今の説明で、侑理も理解した。当たり前だが、同人誌の中の士道は事実…それこそ一挙手一投足の全てを再現して描かれたものではない。精霊やAST、〈ラタトスク〉関連は情報としての取り扱いが…という事以前に、士道の言動全てを正確に記憶するなど土台無理な話(…何か折紙から視線を感じたが、気にしない事にする)であり、分からない、覚えていない部分については、推測や想像で描く事になる。となれば当然、そこには『美化』が生まれるもので…もっと言ってしまえば、しっかり覚えているつもりの事でも、実際には美化された形で、脳内補正が掛かった状態で記憶してしまっている事など往々にある。そんな各々の美化が、それぞれにとっての『理想』が無意識の内に反映されたのが、同人誌の『士道』という事なのだ。
であれば『士道』が強かったのも頷ける。二亜が興奮しているのも、彼女自身が言う通り、二亜をデレさせる為の同人誌の主人公…謂わば、対二亜を前提に生み出された存在だからなのだろう。更に言えば、これまでは気付かなかったが…現実の士道と比較して見てみると、『士道』はほんのりと美形度が増している気がする。
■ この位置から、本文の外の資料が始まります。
(* ================================================================== *)
(** ** Notions the statements below use *)
(* ================================================================== *)

Module Notions.

(** Whether a collapse that started with [r] and has read [x] is inside a
    run of whitespace. *)
Definition in_run_after (r : bool) (x : text) : bool :=
  match rev x with
  | [] => r
  | c :: _ => is_space c
  end.

(** The same for what stage 3 has accumulated, which is reversed. *)
Definition ends_in_space (acc : text) : bool :=
  match acc with
  | [] => false
  | c :: _ => is_space c
  end.

End Notions.

(* ================================================================== *)
(** ** Further concrete inputs *)
(* ================================================================== *)

Module MoreSamples.
Import History Requester Extractor Orchestration Popup Samples.

Definition page_long_article : document :=
  {| querySelector := fun s =>
       if String.eqb s "article" then Some (repeat 120%N 150) else None;
     body_innerText := str "menu" |}.

Definition world_ready (reply : http_reply) : world :=
  {| page := Some page_long_article;
     sync := {| geminiApiKey := Some (str "k") |};
     local := {| analysisHistory := None |};
     network := fun _ _ _ => reply;
     clock := 1000%Z |}.

Definition url_example : text := str "https://example.org/news/1".


End MoreSamples.

(* ================================================================== *)
(** * Properties *)
(* ================================================================== *)

(** ** The model on a few inputs *)

Module Examples.
Import Samples.

Example parse_nested :
  JSON_parse (js "{'a': [1, 2.5e-3, true, null, {'b': 'x\u0041\n'}], 'a': -0}")
  = Some (JObject [(str "a", JNumber {| neg := true; mant := 0; expo := 0 |})]).
Proof. vm_compute. reflexivity. Qed.
(** C10: once the columns are bound there are no more of them than the
    CSV has columns, and the conversion of dates keeps the number of data
    columns; every row of the frame has one cell per data column, so the
    test [i < len(row)] of line 100 holds at every bound index and the
    values of a row are its own first cells: [None] is never put in. *)
Theorem fallback_never_taken (W : World) (table_columns : list string)
    (df : DataFrame) (s : DB W) :
  ∃ bound log df',
    bind_columns W table_columns df s = (Ok bound, s, log) ∧
    convert_date_columns W 0 bound (Pandas.set_columns_range df) s
      = (Ok df', s, []) ∧
    Pandas.ncols df' = Pandas.ncols df ∧
    length bound ≤ Pandas.ncols df ∧
    ∀ row, row ∈ Pandas.iterrows W df' →
      length row = Pandas.ncols df ∧
      (∀ i, i < length bound → (i <? length row)%nat = true) ∧
      row_values row (length bound) = Ok (map snd (take (length bound) row)).
Proof.
  destruct (bind_columns_run W table_columns df s)
    as (bound & log & Hbind & Hmin & _).
  destruct (convert_date_columns_run W bound 0 (Pandas.set_columns_range df) s
              (set_columns_range_positional df))
    as (df' & Hconv & _ & Hlen & Hpos & _).
  assert (Pandas.ncols df' = Pandas.ncols df) as Hncols.
  { unfold Pandas.ncols. rewrite Hlen. simpl. by rewrite length_imap. }
  exists bound, log, df'. split; [done|]. split; [done|]. split; [done|].
  split; [lia|]. intros row Hrow.
  destruct (iterrows_rows W df' row Hpos Hrow) as [Hrowpos Hrowlen].
  split; [lia|]. split.
  - intros i Hi. apply Nat.ltb_lt. lia.
  - rewrite row_values_positional by done. f_equal.
    apply bound_cells_take. lia.
Qed.

(** Every event of the row loop is an INSERT with one value per bound
    column. *)
Lemma insert_rows_events (W : World) (table_name : string)
    (table_columns : list string) (rows : list Series) :
  ∀ (rows_inserted : nat) (s : DB W) (e : event),
    e ∈ (insert_rows W table_name table_columns rows rows_inserted s).2 →
    ∃ values,
      e = ECall (Execute (insert_query table_name table_columns) (Some values)) ∧
      length values = length table_columns.
Proof.
  induction rows as [|row rows IH]; intros k s e; simpl.
  { intros H. by apply elem_of_nil in H. }
  run_steps.
  destruct (row_values row (length table_columns)) as [values|err] eqn:Hvalues;
    simpl.
  2:{ intros H. by apply elem_of_nil in H. }
  apply map_result_length in Hvalues. rewrite length_seq in Hvalues.
  destruct (db_step W s _) as [what|[ignored s1]]; simpl.
  - intros H. apply list_elem_of_singleton in H as ->. by exists values.
  - destruct (insert_rows W table_name table_columns rows (S k) s1)
      as [[r s2] log2] eqn:Hrest. simpl.
    intros H. apply elem_of_cons in H as [->|H]; [by exists values|].
    apply (IH (S k) s1 e). by rewrite Hrest.
Qed.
…七罪を始めとする同人誌制作班の『好き』が、知らず知らずの内に士道をより格好良く描いてしまっていたのだと思うと…何というか、にまにました顔で七罪達を見てしまいそうだった。
(…うん?でも、そうなると…こっちの士道にぃにあった爽やかな感じも、無意識の美化の影響って事?…けど、やっぱり何となくこっちの士道にぃって……)
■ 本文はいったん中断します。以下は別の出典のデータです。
(** X3.  On success the access-tokens service holds the bytes of the
    [Secret] option unchanged: decoding them gives the option back, and
    there are as many bytes as the string is long. *)
Theorem New_keeps_secret (options : Options) (h h' : heapT) (a : nat) :
  NewE options h = ((Some a, None), h') →
  ∃ e secret,
    deref (Some a) h' = Some (OEmpire e) ∧
    deref (AccessTokens e) h' = Some (OAccessTokensService secret) ∧
    String.string_of_list_byte secret = Secret options ∧
    length secret = String.length (Secret options).
Proof.
  intros HN. new_ok HN.
  eexists _, _. split; [by apply deref_at|]. cbn [AccessTokens].
  split; [by apply deref_at|].
  split; [apply String.string_of_list_byte_of_string|].
  unfold String.list_byte_of_string. rewrite length_map.
  induction (Secret options) as [|c s IH]; simpl; [done|by rewrite IH].
Qed.

(** The Empire a successful [New] returns is the last object of the heap,
    and its fields point to objects that this call allocated before it. *)
Lemma New_empire_fields (options : Options) (h h' : heapT) (a : nat) :
  NewE options h = ((Some a, None), h') →
  ∃ e, deref (Some a) h' = Some (OEmpire e) ∧
       length h' = S a ∧ length h < a ∧
       ∀ p, p ∈ fields e → ∃ c, p = Some c ∧ length h ≤ c < a.
Proof.
  intros HN. new_ok HN.
  destruct (heap_after_scheduler _ _ _ _ _ _ Hsc) as (k & _ & Hlen & _).
  eexists. split; [by apply deref_at|].
  split; [rewrite length_app; simpl; lia|]. split; [lia|].
  intros p Hp. unfold fields in Hp. cbn in Hp.
  repeat (apply elem_of_cons in Hp as [->|Hp]);
    try (eexists; split; [reflexivity|lia]).
  by apply elem_of_nil in Hp.
Qed.


(** X5.  [New] fails only through its three constructors.  It succeeds
    exactly when [newDB] and [NewExtractor] return no error and the
    endpoint is either "fake" or a string that parses and for which the
    fleet constructor returns no error; it checks neither the values the
    constructors return nor any other option.  It returns an Empire exactly
    when it returns no error. *)
Theorem New_succeeds_iff (options : Options) (h : heapT) :
  ((NewE options h).1.2 = None ↔
     (newDB (DB options)).2 = None ∧
     (API (Fleet options) = "fake" ∨
      ((url_Parse (API (Fleet options))).2 = None ∧
       (NewFleetScheduler (url_Parse (API (Fleet options))).1).2 = None)) ∧
     (extractorOf options).2 = None) ∧
  ((NewE options h).1.2 = None ↔ is_Some (NewE options h).1.1).
Proof.
  destruct (New_cases options h)
    as [(db & x & Hdb & ->)|[(db & sc & x & g & Hdb & Hsc & ->)|
        [(db & sc & g & ex & x & Hdb & Hsc & Hex & ->)|
         (db & sc & g & ex & Hdb & Hsc & Hex)]]]; cbn [fst snd].
  - rewrite Hdb. cbn [snd]. split.
    + split; [done|]. by intros [? _].
    + split; [done|]. by intros [? ?].
  - split; [|split; [done|by intros [? ?]]].
    split; [done|]. intros (_ & Hs & _). exfalso.
    apply newScheduler_cases in Hsc
      as [(_ & _ & ? & _)|(Hne & _ & _ & [(e & He & _)|[_ He]])]; [done|..].
    + destruct Hs as [?|[Hp _]]; [done|]. rewrite Hp in He. done.
    + destruct Hs as [?|[_ Hf]]; [done|]. rewrite Hf in He. done.
  - rewrite Hex. cbn [snd]. split.
    + split; [done|]. by intros (_ & _ & ?).
    + split; [done|]. by intros [? ?].
  - rewrite (New_success newDB url_Parse NewFleetScheduler NewExtractor
               options h g db sc ex Hdb Hsc Hex).
    cbn [fst snd]. rewrite Hdb, Hex. cbn [snd]. split.
    + split; [|done]. intros _. split; [done|]. split; [|done].
      apply newScheduler_cases in Hsc
        as [(? & _)|(_ & _ & _ & [(e & _ & _ & ?)|[Hp Hf]])];
        [by left|done|by right].
    + split; [by eexists|done].
Qed.

(** X6.  A failing [New] returns no Empire, its error is the error of one
    of the three constructors, and it leaves the objects of the heap as
    they were, adding at most two objects, none of them a service: the
    store, when the failure comes after [newDB], and the scheduler. *)
Theorem New_failure_footprint (options : Options) (h h' : heapT) (p : ptr)
    (x : error) :
  NewE options h = ((p, Some x), h') →
  p = None ∧
  ((newDB (DB options)).2 = Some x ∨
   (newSched (API (Fleet options))
             (h ++ [OStore (newDB (DB options)).1])).1.2 = Some x ∨
   (extractorOf options).2 = Some x) ∧
  ∃ l, h' = h ++ l ∧ length l ≤ 2 ∧ ∀ o, o ∈ l → isService o = false.
Proof.
  intros HN.
  destruct (New_cases options h)
    as [(db & y & Hdb & H)|[(db & sc & y & g & Hdb & Hsc & H)|
        [(db & sc & g & ex & y & Hdb & Hsc & Hex & H)|
         (db & sc & g & ex & Hdb & Hsc & Hex)]]].
  - rewrite H in HN. injection HN as <- <- <-. split; [done|].
    split; [left; by rewrite Hdb|].
    exists []. rewrite app_nil_r. split; [done|]. split; [simpl; lia|].
    intros o Ho. by apply elem_of_nil in Ho.
  - rewrite H in HN. injection HN as <- <- <-. split; [done|].
    split; [right; left; by rewrite Hdb; cbn [fst]; rewrite Hsc|].
    destruct (heap_after_scheduler _ _ _ _ _ _ Hsc) as (k & -> & _ & Hk).
    exists (OStore db :: k). split; [done|].
    destruct Hk as [->| ->]; (split; [simpl; lia|]);
      intros o Ho; repeat (apply elem_of_cons in Ho as [->|Ho]); try done;
      by apply elem_of_nil in Ho.
  - rewrite H in HN. injection HN as <- <- <-. split; [done|].
    split; [right; right; by rewrite Hex|].
    destruct (heap_after_scheduler _ _ _ _ _ _ Hsc) as (k & -> & _ & Hk).
    exists (OStore db :: k). split; [done|].
    destruct Hk as [->| ->]; (split; [simpl; lia|]);
      intros o Ho; repeat (apply elem_of_cons in Ho as [->|Ho]); try done;
      by apply elem_of_nil in Ho.
  - rewrite (New_success newDB url_Parse NewFleetScheduler NewExtractor
               options h g db sc ex Hdb Hsc Hex) in HN.
    discriminate HN.
Qed.

(** [New] only adds objects. *)
Lemma New_prefix (options : Options) (h h' : heapT) (r : ptr * option error) :
  NewE options h = (r, h') → h `prefix_of` h'.
Proof.
  intros HN.
  destruct (New_cases options h)
    as [(db & y & Hdb & H)|[(db & sc & y & g & Hdb & Hsc & H)|
        [(db & sc & g & ex & y & Hdb & Hsc & Hex & H)|
         (db & sc & g & ex & Hdb & Hsc & Hex)]]].
  - rewrite H in HN. by injection HN as <- <-.
  - rewrite H in HN. injection HN as <- <-.
    destruct (heap_after_scheduler _ _ _ _ _ _ Hsc) as (k & -> & _).
    by apply prefix_app_r.
  - rewrite H in HN. injection HN as <- <-.
    destruct (heap_after_scheduler _ _ _ _ _ _ Hsc) as (k & -> & _).
    by apply prefix_app_r.
  - rewrite (New_success newDB url_Parse NewFleetScheduler NewExtractor
               options h g db sc ex Hdb Hsc Hex) in HN.
    cbv zeta in HN. injection HN as <- <-.
    destruct (heap_after_scheduler _ _ _ _ _ _ Hsc) as (k & -> & _).
    rewrite <- app_assoc. by apply prefix_app_r.
Qed.

(** X7.  Two successful calls of [New], one after the other, return two
    Empires that share no object: the first Empire is still in the heap as
    it was, and no field of the one equals a field of the other. *)
Theorem New_twice_disjoint (options1 options2 : Options) (h h1 h2 : heapT)
    (a1 a2 : nat) :
  NewE options1 h = ((Some a1, None), h1) →
  NewE options2 h1 = ((Some a2, None), h2) →
  ∃ e1 e2,
    deref (Some a1) h1 = Some (OEmpire e1) ∧
    deref (Some a1) h2 = Some (OEmpire e1) ∧
    deref (Some a2) h2 = Some (OEmpire e2) ∧
    a1 ≠ a2 ∧
    h1 `prefix_of` h2 ∧
    ∀ p q, p ∈ fields e1 → q ∈ fields e2 → p ≠ q.
Proof.
  intros HN1 HN2.
  destruct (New_empire_fields _ _ _ _ HN1) as (e1 & He1 & Hl1 & _ & Hf1).
  destruct (New_empire_fields _ _ _ _ HN2) as (e2 & He2 & Hl2 & Hlt2 & Hf2).
  pose proof (New_prefix _ _ _ _ HN2) as Hpre.
  exists e1, e2. split; [done|]. split.
  { unfold deref in *. simpl in *. by eapply prefix_lookup_Some. }
  split; [done|]. split; [lia|]. split; [done|].
  intros p q Hp Hq ->.
  destruct (Hf1 _ Hp) as (c1 & -> & Hc1).
  destruct (Hf2 _ Hq) as (c2 & [= <-] & Hc2). lia.
Qed.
ふと、そこで浮かぶもう一つの思考。初めに感じた時は、ただの違和感でしかなかったが、謎が解けた今となっては……これについても、何だかにやにやしてしまう。
「…侑理、何変な顔してやがるんで?」
結果、半眼となった真那から受ける指摘。だが今に関しては頬が変な緩み方をしている自覚があった為、特にショックを受ける事もなく…ちらりと七罪に耶倶矢や夕弦、それに折紙の事を見やりながら……侑理は言った。
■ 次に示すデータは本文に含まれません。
(** ** The schema's constraints are an invariant of the handlers *)

Lemma has_user_In (d : db) (userId : Z) :
  has_user d userId = true <-> In userId (users d).
Proof.
  unfold has_user. rewrite existsb_exists. split.
  - intros (u & Hu & E). apply Z.eqb_eq in E. subst. exact Hu.
  - intros H. exists userId. split; [exact H | apply Z.eqb_refl].
Qed.

Lemma has_game_In (d : db) (gameId : Z) :
  has_game d gameId = true <-> In gameId (map g_id (games d)).
Proof.
  unfold has_game. rewrite existsb_exists, in_map_iff. split.
  - intros (g & Hg & E). apply Z.eqb_eq in E. exists g. tauto.
  - intros (g & E & Hg). exists g. split; [exact Hg | apply Z.eqb_eq; exact E].
Qed.

Lemma has_card_In (d : db) (cardId : Z) :
  has_card d cardId = true <-> In cardId (map c_id (cards d)).
Proof.
  unfold has_card. rewrite existsb_exists, in_map_iff. split.
  - intros (x & Hx & E). apply Z.eqb_eq in E. exists x. tauto.
  - intros (x & E & Hx). exists x. split; [exact Hx | apply Z.eqb_eq; exact E].
Qed.

Lemma has_game_card_In (d : db) (gameId cardId : Z) :
  has_game_card d gameId cardId = true <->
  In (gameId, cardId)
    (map (fun r => (gc_game_id r, gc_card_id r)) (game_cards d)).
Proof.
  unfold has_game_card. rewrite existsb_exists, in_map_iff. split.
  - intros (r & Hr & E). apply andb_prop in E. destruct E as [E1 E2].
    apply Z.eqb_eq in E1, E2. exists r. subst. tauto.
  - intros (r & E & Hr). injection E as E1 E2. exists r.
    split; [exact Hr|]. rewrite E1, E2, !Z.eqb_refl. reflexivity.
Qed.

Lemma NoDup_snoc {A : Type} (l : list A) (x : A) :
  NoDup l -> ~ In x l -> NoDup (l ++ [x]).
Proof.
  intros Hl Hx. apply NoDup_app; [exact Hl | repeat constructor; intros [] |].
  intros a Ha [<-|[]]. exact (Hx Ha).
Qed.

Lemma insert_game_keeps (userId : Z) (startTime endTime outcome : string)
  (n : Z) (d d' : db) (id : Z) :
  db_ok d -> insert_game userId startTime endTime outcome n d = (Ok id, d') ->
  db_ok d'.
Proof.
  intros [H1 H2 H3 H4 H5 H6 H7 H8 H9]. unfold insert_game.
  destruct (has_user d userId) eqn:Hu; [|discriminate].
  intros H. injection H as <- <-. apply has_user_In in Hu.
  constructor; simpl; try assumption.
  - rewrite map_app. simpl. apply NoDup_snoc; [exact H2|].
    intros Hin. apply in_map_iff in Hin. destruct Hin as (g & E & Hg).
    specialize (H3 g Hg). lia.
  - intros g Hg. apply in_app_or in Hg. destruct Hg as [Hg|[<-|[]]].
    + specialize (H3 g Hg). lia.
    + simpl. lia.
  - intros g Hg. apply in_app_or in Hg. destruct Hg as [Hg|[<-|[]]].
    + exact (H4 g Hg).
    + exact Hu.
  - intros r Hr. rewrite map_app. apply in_or_app. left. exact (H8 r Hr).
Qed.

Lemma insert_game_card_keeps (gameId cardId : Z) (status : string)
  (round : option Z) (guessTime : option string) (flag : option Z)
  (d d' : db) :
  db_ok d ->
  insert_game_card gameId cardId status round guessTime flag d = (Ok tt, d') ->
  db_ok d'.
Proof.
  intros [H1 H2 H3 H4 H5 H6 H7 H8 H9]. unfold insert_game_card.
  destruct (has_game_card d gameId cardId) eqn:Hgc; [discriminate|].
  destruct (has_game d gameId) eqn:Hg; [|discriminate].
  destruct (has_card d cardId) eqn:Hc; [|discriminate].
  simpl. intros H. injection H as <-.
  apply has_game_In in Hg. apply has_card_In in Hc.
  constructor; simpl; try assumption.
  - rewrite map_app. simpl. apply NoDup_snoc; [exact H5|].
    intros Hin. apply in_map_iff in Hin. destruct Hin as (r & E & Hr).
    specialize (H6 r Hr). lia.
  - intros r Hr. apply in_app_or in Hr. destruct Hr as [Hr|[<-|[]]].
    + specialize (H6 r Hr). lia.
    + simpl. lia.
  - rewrite map_app. simpl. apply NoDup_snoc; [exact H7|].
    intros Hin. apply has_game_card_In in Hin. congruence.
  - intros r Hr. apply in_app_or in Hr. destruct Hr as [Hr|[<-|[]]].
    + exact (H8 r Hr).
    + exact Hg.
  - intros r Hr. apply in_app_or in Hr. destruct Hr as [Hr|[<-|[]]].
    + exact (H9 r Hr).
    + exact Hc.
Qed.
「いや、ここに至るまでに何回か、こっちの士道にぃからは士道にぃが霊力を暴走させちゃった時みたいな雰囲気っていうか…女誑し感?があったんだよねぇ。で、こっちの士道にぃは、皆の理想の士道にぃって事でしょ?という事は…なんだかんだ言っても、あの時の士道にぃに皆格好ドキドキキュンキュンさせられてたんだな〜、って」
女誑しというか、妹誑しだったけど、と内心で付け加える侑理。そしてこの発言をした瞬間、皆ちょっと顔が赤くなり、目を逸らし…二人の士道の頬も、揃って反応に困ったような表情を浮かべていた事は、言うまでもない。
作中で侑理及び真那が見せた力ですが、その能力については元ネタ…原作がきちんとあります。一体何の作品なのか、どのキャラクターのものなのかは敢えてこの場では公表しませんが、私にとって非常に思い入れのある、唯一無二と言っても良い作品です。